The Canadian contribution to the United Nations Multidimensional Integrated Stabilization Mission in Mali (MINUSMA) officially began on Aug. 1, 2018. The mission consists of three Chinook helicopters equipped for medical evacuation as well as transport missions, five Griffon helicopters to fly escort for the bigger Chinooks and about 250 personnel to fly missions, provide ground support, and generally to guard the helicopters between missions.
Last fall, Ottawa announced that there would be no extension to the mission, which is scheduled to end in July. Thus, Canada will have completed its first UN peacekeeping mission of any substance for a long time.
The days are long gone when Canada had a substantial presence in UN peacekeeping operations. Many younger Canadians—too young to remember the substantial Canadian contributions to the Sinai, Golan Heights, Cypress, Congo and other legacy missions—are enthralled by the idea that Canadian soldiers wearing blue should have more substantial roles in UN peacekeeping.
Those missions were much larger, more substantial and of greater consequence than today’s mission to Mali, but they took place when the world was a different place and when the Canadian Armed Forces was larger and could deploy more assets to UN missions.
The UN mission in Mali consists of some 56 partner countries and about 15,000 troops trying to maintain stability in what is essentially a three-way war, with the government fighting Tuareg rebels in Mali’s sparsely populated north and a variety of jihadis throughout the country. The UN mission is aimed at providing protection to civilians; it is a dangerous operation, with more than 170 UN troops killed in ambushes and by improvised explosive devices (IEDs) since the UN presence there began in 2013.
There is no sign that any political progress has been made toward a diplomatic solution to the Mali war, which was indirectly made worse by the fall of Moammar Gadhafi in Libya and the flood of weapons out of that country after he was killed. But no matter, Canada will pull out. The Liberal Party’s promise to return to UN peacekeeping operations will have been fulfilled and the election promise that Liberals would do peacekeeping and not warfighting (as in Afghanistan) will have been completed.
Now, any military mission has its dangers and those Canadian men and women in Mali should be saluted for the job they are doing, just like the men and women who took part in Canada’s gruelling 13-year war in Afghanistan. But where is the public interest in the mission? If Canadians are so in love with UN peacekeeping, why do we hear so little about the mission in the media? Any Canadian could be excused for having forgotten that they are there.

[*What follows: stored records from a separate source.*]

(** ** The RSI kernel *)

(** C6 (the code's divergence).  On the prices 10, 11, 10, 12 with period 2
    the gains are 1, 0, 2 and the losses 0, 1, 0.  The kernel smooths both
    with [simd::ema], whose factor is 2/(period+1) = 2/3: the averages at
    the last bar are 1.5 and 1/6 and the RSI is 90.  Wilder smoothing, with
    factor 1/period = 1/2 as the class documentation says and [RSI::next]
    does, gives 1.25 and 0.25 and the RSI 83.33.  Both agree on the seed
    bar, where the averages are plain means. *)
Theorem C6_rsi_kernel_not_wilder :
  let data := [10; 11; 10; 12]%float in
  simd.rsi simd.Scalar data (simd.zeros 4) 4 2 = [NaN; NaN; 50; 90]%float /\
  simd.ema simd.Scalar [1; 0; 2]%float (simd.zeros 3) 3 2 = [NaN; 0.5; 1.5]%float /\
  simd.ema simd.Scalar [0; 1; 0]%float (simd.zeros 3) 3 2
    = [NaN; 0.5; (2 / 3 * 0 + (1 - 2 / 3) * 0.5)]%float /\
  (100 - 100 / (1 + (1 / 2 * 2 + (1 - 1 / 2) * 0.5) / (1 / 2 * 0 + (1 - 1 / 2) * 0.5)))%float
    = 83.333333333333329%float /\
  (exists r,
     RSI.run_next 2 3 (LineBuffer.advance (LineBuffer.mk
         (LineBuffer.Unbounded (UnboundedStorage.mk data 0)) 1))
     = Returns (r, UnboundedStorage.mk [NaN; 50; 83.333333333333329]%float 0) /\
     RSI.avgGain_ r = 1.25%float /\ RSI.avgLoss_ r = 0.25%float) /\
  RSI.once simd.Scalar 2 data = [50; 90]%float /\
  (90 =? 83.333333333333329)%float = false.
Proof.
  cbv zeta. split; [vm_compute; reflexivity|]. split; [vm_compute; reflexivity|].
  split; [vm_compute; reflexivity|]. split; [vm_compute; reflexivity|].
  split; [|split; vm_compute; reflexivity].
  eexists. split; [vm_compute; reflexivity|]. split; vm_compute; reflexivity.
Qed.

(** ** The order of binary64 values *)

Section FloatOrder.

Local Open Scope float_scope.

Lemma SFcompare_antisym (x y : spec_float) :
  SFcompare y x = option_map CompOpp (SFcompare x y).
Proof.
  destruct x as [sx|sx| |sx mx ex], y as [sy|sy| |sy my ey]; simpl;
    try destruct sx; try destruct sy; simpl; try reflexivity.
  - rewrite (Z.compare_antisym ex ey).
    destruct (ex ?= ey)%Z; simpl; try reflexivity.
    now rewrite CompOpp_involutive, (Pos.compare_cont_antisym my mx Eq).
  - rewrite (Z.compare_antisym ex ey).
    destruct (ex ?= ey)%Z; simpl; try reflexivity.
    now rewrite (Pos.compare_cont_antisym mx my Eq).
Qed.

Lemma SFcompare_refl (x : spec_float) :
  x <> S754_nan -> SFcompare x x = Some Eq.
Proof.
  destruct x as [s|s| |s m e]; simpl; intros H; try congruence.
  - now destruct s.
  - destruct s; rewrite Z.compare_refl, Pos.compare_cont_refl; reflexivity.
Qed.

The fact that Canada chose to supply an aviation contingent to go to Mali, with little exposure to ambushes, firefights or IEDs, explains the thin line the Trudeau government is treading to fulfil an election promise designed to distinguish between peace-loving Liberals and war-fighting Conservatives (leaving aside that it was Liberals who put us in Kandahar province).
At the same time, Canadians have been sent to fight ISIS, to help the Baltic countries, to aid Ukraine in missions that will probably not end in war-fighting, but which are not UN missions and certainly not peacekeeping.
There is nothing inherently wrong with UN peacekeeping today. The Mali mission consists of heavily armed soldiers with robust rules of engagement. Canada could do that, too. But then Canadian soldiers might come home in body bags and that would be very bad for Liberal political fortunes.
Then there is the question of Canada competing for a UN Security Council seat. Here too, dreams of the past are the prime factor driving the government’s campaign. Just as today’s peacekeeping is very different from the Middle Eastern missions Canada did four decades ago, the world and the UN is not the organization it was when Canada last held a seat on the Security Council.
First, in this highly polarized world of three powers vying for supremacy, the Security Council can do little of any consequence. Second, the world’s nations are arranging themselves into interest blocs that mimic the competition among the great powers.
Canada once had a role to play in representing NATO in UN missions, but NATO is much larger today and enjoys less solidarity than at any time in its history.
There will always be self-appointed peace-loving Canadians who will pine for peacekeeping missions, but the Mali mission is the new reality.